Question: We are very confused about how to code for influenza tests. When billing Medicaid or Tricare, we were advised to bill 87804, even though we are accustomed to reporting 87502 instead. In addition, if we bill two types of flu tests, we typically report 87502 followed by a unit of 87502-59, but the doctors are saying to report two units of the flu test code instead of using modifier 59. Can you advise?
Codify Subscriber
Answer: Most pediatric offices will not report 87502 (Infectious agent detection by nucleic acid (DNA or RNA); influenza virus, for multiple types or sub-types, includes multiplex reverse transcription, when performed, and multiplex amplified probe technique, first 2 types or sub-types) at all. This is a waived lab test as of January 2015, but it would be rare for a pediatric practice to use this type of flu test.

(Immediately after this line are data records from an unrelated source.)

Lemma rspReadAllRegs_runs (s : Server) :
  (forall r, snd (readRegister r (cpu s)) = 4) ->
  265 <= getBufSize (pkt s) ->
  runs rspReadAllRegs s
       (map EvReadRegister all_regs ++ [EvPutPkt (all_regs_hex (cpu s))]).
Proof.
  intros Hsz Hfit. unfold runs, rspReadAllRegs.
  destruct (rspReadAllRegs_loop_run RISCV_NUM_REGS 0 s Hsz)
    as (s1 & Heq1 & Htr1 & Hdat1 & Hlen1 & Hcpu1 & Hrsp1);
    [simpl; lia | simpl; lia |].
  change (Z.of_nat 0) with 0 in Heq1. change (8 * 0) with 0 in Heq1.
  rewrite (bind_Ret _ _ _ _ _ Heq1).
  change (8 * Z.of_nat (0 + RISCV_NUM_REGS)) with 264.
  assert (Hfit1 : 265 <= getBufSize (pkt s1))
    by (unfold getBufSize in *; rewrite Hlen1; exact Hfit).
  unfold bind at 1. rewrite poke_ok by lia.
  erewrite bind_Ret by reflexivity.
  eexists. split; [reflexivity|].
  cbn [trace log with_rsp with_pkt]. rewrite Htr1, <- app_assoc.
  do 3 f_equal.
  unfold payload, setLen, setData. cbn [pkt with_pkt len data].
  change (Z.to_nat 264) with 264%nat.
  change 264 with (Z.of_nat 264).
  rewrite firstn_store_above.
  change 264%nat with (8 * (0 + RISCV_NUM_REGS))%nat.
  rewrite Hdat1. reflexivity.
Qed.

(** ** The main loop *)

Lemma bind_rsp_rspConnect {B} (k : bool -> M Server B) (s : Server) :
  bind rsp_rspConnect k s
  = k (fst (rspConnect (rsp s)))
      (log EvConnect (with_rsp (snd (rspConnect (rsp s))) s)).
Proof.
  unfold bind, rsp_rspConnect. destruct (rspConnect (rsp s)); reflexivity.
Qed.

(** One turn of [rspServer] on a connected server that has not been told
    to exit: the request is handled and the loop goes on. *)
Lemma rspServer_turn (fuel : nat) (s : Server) :
  mExitServer s = false -> isConnected (rsp s) = true ->
  rspServer (S (S fuel)) s
  = (rspClientRequest (S fuel) ;; rspServer (S fuel)) s.
Proof.
  intros Hq Hc. cbn [rspServer rspServer_connect].
  erewrite bind_Ret by reflexivity. rewrite Hq.
  unfold bind at 1. unfold bind at 1. unfold get at 1. rewrite Hc.
  reflexivity.
Qed.

(** When [getPkt] fails the connection is closed and nothing else is
    done; if the connection then reports that it is down and cannot be
    brought up again, the server returns [EXIT_FAILURE], without a call
    on the target and without a packet sent. *)
Theorem lost_connection_ends_server
  (fuel : nat) (s : Server) (p : RspPacket) (c : C) :
  mExitServer s = false ->
  isConnected (rsp s) = true ->
  getPkt (pkt s) (rsp s) = (false, p, c) ->
  isConnected (rspClose c) = false ->
  fst (rspConnect (rspClose c)) = false ->
  exists s1 s2,
    rspClientRequest fuel s = Ret tt s1 /\
    trace s1 = trace s ++ [EvGetPkt; EvClose] /\
    rspServer (S (S (S fuel))) s = Ret EXIT_FAILURE s2 /\
    trace s2 = trace s ++ [EvGetPkt; EvClose; EvConnect] /\
    cpu s2 = cpu s.
Proof.
  intros Hq Hc Hget Hdown Hfail.
  assert (Hreq : forall f,
            rspClientRequest f s
            = Ret tt (log EvClose
                        (with_rsp (rspClose c)
                           (log EvGetPkt (with_pkt p (with_rsp c s)))))).
  { intros f. unfold rspClientRequest, bind, rsp_getPkt. rewrite Hget.
    reflexivity. }
  eexists. eexists. split; [apply Hreq|]. split.
  { cbn [trace log with_rsp with_pkt]. now rewrite <- app_assoc. }
  rewrite rspServer_turn by assumption.
  rewrite (bind_Ret _ _ _ _ _ (Hreq (S (S fuel)))).
  cbn [rspServer rspServer_connect].
  erewrite bind_Ret by reflexivity.
  cbn [mExitServer log with_rsp with_pkt]. rewrite Hq.
  unfold bind at 1. unfold bind at 1. unfold get at 1.
  cbn [rsp log with_rsp with_pkt]. rewrite Hdown.
  rewrite bind_rsp_rspConnect. cbn [rsp log with_rsp with_pkt].
  rewrite Hfail. cbn [negb ret].
  split; [reflexivity|]. split; [|reflexivity].
  cbn [trace log with_rsp with_pkt]. now rewrite <- !app_assoc.
Qed.

(** A [k] packet is not answered and the target is left alone.
    Under [EXIT_ON_KILL] it sets the exit flag, and the main loop then
    returns [EXIT_SUCCESS] before reading another packet; under
    [RESET_ON_KILL] nothing changes: the target is not reset. *)
Theorem kill_request (fuel : nat) (s : Server) (p : RspPacket) (c : C) :
  getPkt (pkt s) (rsp s) = (true, p, c) ->
  char_at (data p) 0 = "k"%char ->
  exists s',
    rspClientRequest fuel s = Ret tt s' /\
    trace s' = trace s ++ [EvGetPkt] /\
    cpu s' = cpu s /\
    mExitServer s'
    = match killBehaviour s with
      | EXIT_ON_KILL => true
      | RESET_ON_KILL => mExitServer s
      end /\
    (killBehaviour s = EXIT_ON_KILL -> mExitServer s = false ->
     isConnected (rsp s) = true ->
     rspServer (S (S fuel)) s = Ret EXIT_SUCCESS s').
Proof.
  intros Hget Hk.
  assert (Hreq : forall f, exists s',
            rspClientRequest f s = Ret tt s' /\
            s' = (match killBehaviour s with
                  | EXIT_ON_KILL => with_mExitServer true
                  | RESET_ON_KILL => fun x => x
                  end) (log EvGetPkt (with_pkt p (with_rsp c s)))).
  { intros f. rewrite (rspClientRequest_got f s p c Hget), Hk.
    unfold rspClientRequest_switch.
    cbn [is_char Ascii.eqb Bool.eqb andb orb].
    erewrite bind_Ret by reflexivity.
    cbn [killBehaviour log with_pkt with_rsp].
    destruct (killBehaviour s); eexists; split; reflexivity. }
  destruct (Hreq fuel) as (s' & Heq & Hs').
  exists s'. split; [exact Heq|].
  split; [|split; [|split]].
  - rewrite Hs'. destruct (killBehaviour s); reflexivity.
  - rewrite Hs'. destruct (killBehaviour s); reflexivity.
  - rewrite Hs'. destruct (killBehaviour s); reflexivity.
  - intros Hkb Hq Hc. rewrite rspServer_turn by assumption.
    destruct (Hreq (S fuel)) as (s1 & Heq1 & Hs1).
    rewrite (bind_Ret _ _ _ _ _ Heq1). cbn [rspServer].
    erewrite bind_Ret by reflexivity.
    rewrite Hs1, Hs', Hkb. reflexivity.
Qed.

(** A [qRcmd,] packet is a monitor command. *)
Lemma rspQuery_rcmd (s : Server) :
  starts_with "qRcmd," (data (pkt s)) = true ->
  rspQuery s = rspCommand s.
Proof.
  intros Hq. unfold rspQuery.
  do 2 (erewrite bind_Ret by reflexivity).
  destruct (starts_with_prefix "qRcmd," (data (pkt s))
              ltac:(repeat constructor) Hq) as (rest & Hbuf).
  rewrite Hbuf. reflexivity.
Qed.

(** The monitor command [exit] sets the exit flag and is not
    answered, not even with [OK]; the main loop then returns
    [EXIT_SUCCESS] before reading another packet.  The target is not
    called. *)
Theorem monitor_exit_ends_server
  (fuel : nat) (s : Server) (p : RspPacket) (c : C) :
  getPkt (pkt s) (rsp s) = (true, p, c) ->
  starts_with "qRcmd," (data p) = true ->
  cstr (hex2Ascii (at_off 6 (data p))) = str "exit" ->
  exists s',
    rspClientRequest fuel s = Ret tt s' /\
    trace s' = trace s ++ [EvGetPkt] /\
    mExitServer s' = true /\
    cpu s' = cpu s /\
    (mExitServer s = false -> isConnected (rsp s) = true ->
     rspServer (S (S fuel)) s = Ret EXIT_SUCCESS s').
Proof.
  intros Hget Hq Hcmd.
  assert (Hc0 : char_at (data p) 0 = "q"%char).
  { destruct (starts_with_prefix "qRcmd," (data p)
                ltac:(repeat constructor) Hq) as (rest & ->).
    reflexivity. }
  assert (Hreq : forall f,
            rspClientRequest f s
            = Ret tt (with_mExitServer true
                        (log EvGetPkt (with_pkt p (with_rsp c s))))).
  { intros f. rewrite (rspClientRequest_got f s p c Hget), Hc0.
    unfold rspClientRequest_switch.
    cbn [is_char Ascii.eqb Bool.eqb andb orb].
    rewrite rspQuery_rcmd by exact Hq.
    unfold rspCommand. erewrite bind_Ret by reflexivity.
    cbn [pkt log with_pkt with_rsp]. cbv zeta. rewrite Hcmd.
    reflexivity. }
  eexists. split; [apply Hreq|]. repeat split.
  intros Hx Hc. rewrite rspServer_turn by assumption.
  rewrite (bind_Ret _ _ _ _ _ (Hreq (S fuel))). reflexivity.
Qed.

(** ** More monitor commands *)

Lemma bind_cpu_reset {B} ty (k : ResumeRes -> M Server B) (s : Server) :
  bind (cpu_reset ty) k s
  = k (fst (reset ty (cpu s)))
      (log (EvReset ty) (with_cpu (snd (reset ty (cpu s))) s)).
Proof.
  unfold bind, cpu_reset. destruct (reset ty (cpu s)); reflexivity.
Qed.

(** The monitor commands [reset] and [reset warm] reset the target warm,
    [reset cold] resets it cold; the answer is [OK] when the target
    reports [SUCCESS], and the server exits without an answer when it
    reports anything else. *)
Theorem monitor_reset (s : Server) (ty : ResetType) :
  let cmd := cstr (hex2Ascii (at_off 6 (data (pkt s)))) in
  let r := reset ty (cpu s) in
  4 <= getBufSize (pkt s) ->
  (ty = WARM /\ (cmd = str "reset" \/ cmd = str "reset warm")) \/
  (ty = COLD /\ cmd = str "reset cold") ->
  (fst r = SUCCESS ->
   exists s',
     rspCommand s = Ret tt s' /\
     trace s' = trace s ++ [EvReset ty; EvPutPkt (str "OK")] /\
     cpu s' = snd r)
  /\
  (fst r <> SUCCESS ->
   exists s',
     rspCommand s = Exit s' /\
     trace s' = trace s ++ [EvReset ty] /\
     cpu s' = snd r).
Proof.
  intros cmd r Hfit Hcmd.
  assert (Heq : rspCommand s
                = (x <- cpu_reset ty ;;
                   match x with
                   | SUCCESS => reply (str "OK")
                   | _ => exit_failure
                   end) s).
  { unfold rspCommand. erewrite bind_Ret by reflexivity. cbv zeta.
    fold cmd.
    destruct Hcmd as [[-> [-> | ->]] | [-> ->]]; reflexivity. }
  rewrite Heq, bind_cpu_reset. fold r.
  set (s1 := log (EvReset ty) (with_cpu (snd r) s)).
  split.
  - intros ->. cbv beta iota.
    rewrite reply_eq;
      [ | repeat constructor
        | unfold getBufSize in *;
          cbn [s1 pkt log with_cpu length str list_ascii_of_string]; lia ].
    eexists. split; [reflexivity|]. split; [|reflexivity].
    cbn [trace sent_state log with_rsp with_pkt s1 with_cpu].
    now rewrite <- app_assoc.
  - intros Hne. exists s1. split.
    + destruct (fst r); try reflexivity. contradiction.
    + split; reflexivity.
Qed.
(** * seedsigner.gui.components: text layout, centering and the font cache

    A shallow embedding of [src/seedsigner/gui/components.py].

    Python [int] values are [Z].  The floats of the source only ever hold an
    integer scaled by a power of two ([x / 2], [0.25 * x]) or the quotient of
    two integers that is truncated at once.  The layout is modelled with
    exact rationals [Q] in their place; [Py.binary64] is the IEEE double
    CPython computes with, and the two agree under [int] as long as the
    integer that is divided or scaled is below [2 ^ 53] in magnitude (lemmas
    [int_float_truediv] and [int_float_quarter]).  Statements about lengths
    that a caller chooses carry that bound.
    Strings are [string]; [dict]s are [gmap]; lists are [list].  The font
    engine (PIL's FreeType binding) is outside the repository and enters as a
    parameter. *)

From Stdlib Require Import ZArith QArith Qround Ascii String.
From stdpp Require Import gmap strings list.

Local Open Scope Z_scope.

(** ** Python arithmetic *)

Module Py.

(** [int(x)] on a float: truncation toward zero. *)
Definition int (x : Q) : Z := Z.quot (Qnum x) (Z.pos (Qden x)).

(** [math.ceil(x)]. *)
Definition ceil (x : Q) : Z := Qceiling x.

(** [a / b] on two ints with [b] known to be non-zero (true division),
    taken exactly. CPython rounds the quotient to a double, [float_truediv]
    below; [int] does not show the rounding while [a] is below [2 ^ 53] in
    magnitude (lemma [int_float_truediv]). *)
Definition truediv (a b : Z) : Q := Qdiv (inject_Z a) (inject_Z b).

(** [" ".join(ws)]. *)
Definition join (ws : list string) : string := String.concat " " ws.

(** [s.split(" ")]: cut at every single space; never returns the empty
    list. *)
Fixpoint split (s : string) : list string :=
  match s with
  | EmptyString => [EmptyString]
  | String c s' =>
      if Ascii.eqb c " "%char then EmptyString :: split s'
      else match split s' with
           | [] => [String c EmptyString]
           | w :: ws => String c w :: ws
           end
  end.

(** The position a slice bound [i] denotes in a list of length [n]:
    negative bounds count from the end, and bounds are clipped. *)
Definition bound (n : nat) (i : Z) : nat :=
  if i <? 0 then Z.to_nat (Z.max 0 (Z.of_nat n + i)) else Z.to_nat i.

(** [l[0:i]] and [l[i:]]. *)
Definition slice_to {A} (l : list A) (i : Z) : list A :=
  take (bound (length l) i) l.
Definition slice_from {A} (l : list A) (i : Z) : list A :=
  drop (bound (length l) i) l.

(** [len(l)]. *)
Definition len {A} (l : list A) : Z := Z.of_nat (length l).

(** *** Floats as CPython computes them

    A finite IEEE 754 binary64 is [mantissa * 2 ^ exponent] with a mantissa
    of at most 53 bits and an exponent of at least -1074. *)
Record float := {
  mantissa : Z;
  exponent : Z
}.

(** [n / d] rounded to the nearest integer, ties to the even one
    ([0 ≤ n], [0 < d]). *)
Definition round_div (n d : Z) : Z :=
  let q := n / d in
  match 2 * (n mod d) ?= d with
  | Lt => q
  | Gt => q + 1
  | Eq => if Z.even q then q else q + 1
  end.

(** The integer part of the binary logarithm of [n / d] ([0 < n],
    [0 < d]). *)
Definition log2_ratio (n d : Z) : Z :=
  let k := Z.log2 n - Z.log2 d in
  if d * 2 ^ Z.max 0 k <=? n * 2 ^ Z.max 0 (- k) then k else k - 1.

(** The double nearest to [n / d] ([0 < d]), ties to even: the ratio is
    rounded to an integer number of units in the last place of its binade
    (of the smallest binade for a subnormal). [None] when the result would
    be [2 ^ 1024] or more, where CPython raises [OverflowError]. *)
Definition binary64 (n d : Z) : option float :=
  let e := Z.max (-1074) (log2_ratio (Z.abs n) d - 52) in
  let m := round_div (Z.abs n * 2 ^ Z.max 0 (- e)) (d * 2 ^ Z.max 0 e) in
  if 2 ^ 1024 <=? m * 2 ^ e then None
  else Some {| mantissa := Z.sgn n * m; exponent := e |}.

(** [float(i)], as in [0.25 * i]. *)
Definition float_of_int (i : Z) : option float := binary64 i 1.

(** [a / b] on two ints: the correctly rounded quotient; [None] also for
    the [ZeroDivisionError] of [b = 0]. *)
Definition float_truediv (a b : Z) : option float :=
  if b =? 0 then None else binary64 (Z.sgn b * a) (Z.abs b).

(** [x * y] on two floats; [None] where the product is beyond the doubles
    (an infinity, which [int] refuses). *)
Definition float_mul (x y : float) : option float :=
  let e := exponent x + exponent y in
  binary64 (mantissa x * mantissa y * 2 ^ Z.max 0 e) (2 ^ Z.max 0 (- e)).

(** [int(x)] on a float: truncation toward zero. *)
Definition int_of_float (x : float) : Z :=
  if 0 <=? exponent x then mantissa x * 2 ^ exponent x
  else Z.quot (mantissa x) (2 ^ (- exponent x)).

(** [int(a / b)] as the source evaluates it. *)
Definition int_truediv (a b : Z) : option Z :=
  int_of_float <$> float_truediv a b.

End Py.

(** ** Module constants *)

Definition EDGE_PADDING : Z := 8.
Definition COMPONENT_PADDING : Z := 8.
Definition TOP_NAV_TITLE_FONT_SIZE : Z := 19.
Definition BODY_FONT_NAME : string := "OpenSans-Regular".
Definition BODY_FONT_SIZE : Z := 17.
Definition BODY_LINE_SPACING : Q := 1 # 4.   (* 0.25 *)
Definition BODY_LINE_SPACING_binary64 : Py.float :=
  {| Py.mantissa := 1; Py.exponent := -2 |}.
Definition BUTTON_FONT_NAME : string := "OpenSans-SemiBold".
Definition BUTTON_FONT_SIZE : Z := 18.

(** ** Fonts *)

(** What the layout code asks of a loaded font: [getsize(text)],
    [getoffset(text)], [getbbox(text, anchor='lt')] and [getmetrics()]. *)
Record FontMetrics := {
  getsize : string → Z * Z;
  getoffset : string → Z * Z;
  getbbox : string → Z * Z * Z * Z;
  getmetrics : Z * Z
}.

(** A font object returned by [ImageFont.truetype]: every call creates a new
    object, whose identity is [oid]. *)
Record FreeTypeFont := {
  oid : nat;
  face : FontMetrics
}.

(** The class attributes of [Fonts]: the cache [fonts], a dict of dicts, and
    (ghost) the log of the [ImageFont.truetype] calls made so far. *)
Record Fonts := {
  fonts : gmap string (gmap Z FreeTypeFont);
  loaded : list (string * Z)
}.

Definition Fonts_initial : Fonts := {| fonts := ∅; loaded := [] |}.

Section FontEngine.

(** [ImageFont.truetype(<font_path>/<font_name>.ttf, size)], taken to
    succeed: the font files ship with the program. [get_font] is
    [Fonts.get_font] with such an engine; [Fonts_get_font] below is the
    function with loads that can fail. *)
Variable truetype : string → Z → FontMetrics.

Definition get_font (cls : Fonts) (font_name : string) (size : Z)
  : FreeTypeFont * Fonts :=
  (* if font_name not in cls.fonts: cls.fonts[font_name] = {} *)
  let fonts1 :=
    match fonts cls !! font_name with
    | None => <[font_name := ∅]> (fonts cls)
    | Some _ => fonts cls
    end in
  let by_size := default ∅ (fonts1 !! font_name) in
  (* if size not in cls.fonts[font_name]: load it *)
  match by_size !! size with
  | None =>
      let f := {| oid := length (loaded cls); face := truetype font_name size |} in
      (f, {| fonts := <[font_name := <[size := f]> by_size]> fonts1;
             loaded := loaded cls ++ [(font_name, size)] |})
  | Some f => (f, {| fonts := fonts1; loaded := loaded cls |})
  end.

End FontEngine.

Section FontFiles.

(** [ImageFont.truetype(<font_path>/<font_name>.ttf, size)]: the metrics of
    the font it returns, or [None] when it raises (the file is missing or
    cannot be read, the size is invalid). *)
Variable ImageFont_truetype : string → Z → option FontMetrics.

Instead, most pediatric practices will report 87804 (Infectious agent antigen detection by immunoassay with direct optical observation; Influenza), which is a more commonly performed service in outpatient practices. If you perform the test for both strains of the flu, you will typically report 87804 twice. Many carriers allow you to report 87804 x 2 without a problem, because the MUEs (medically unlikely edits) that Medicaid and some other payers utilize to auto-deny second and subsequent line items limits you to two units of 87804. This means that your carrier will process two units of the code but would most likely auto-deny three or more units billed together.
For payers that do not recognize two units of 87804 and deny the second charge as a duplicate, use modifier 59 (Distinct procedural service) on the second 87804 entry. This modifier indicates that a different test was performed to test for a distinct strain.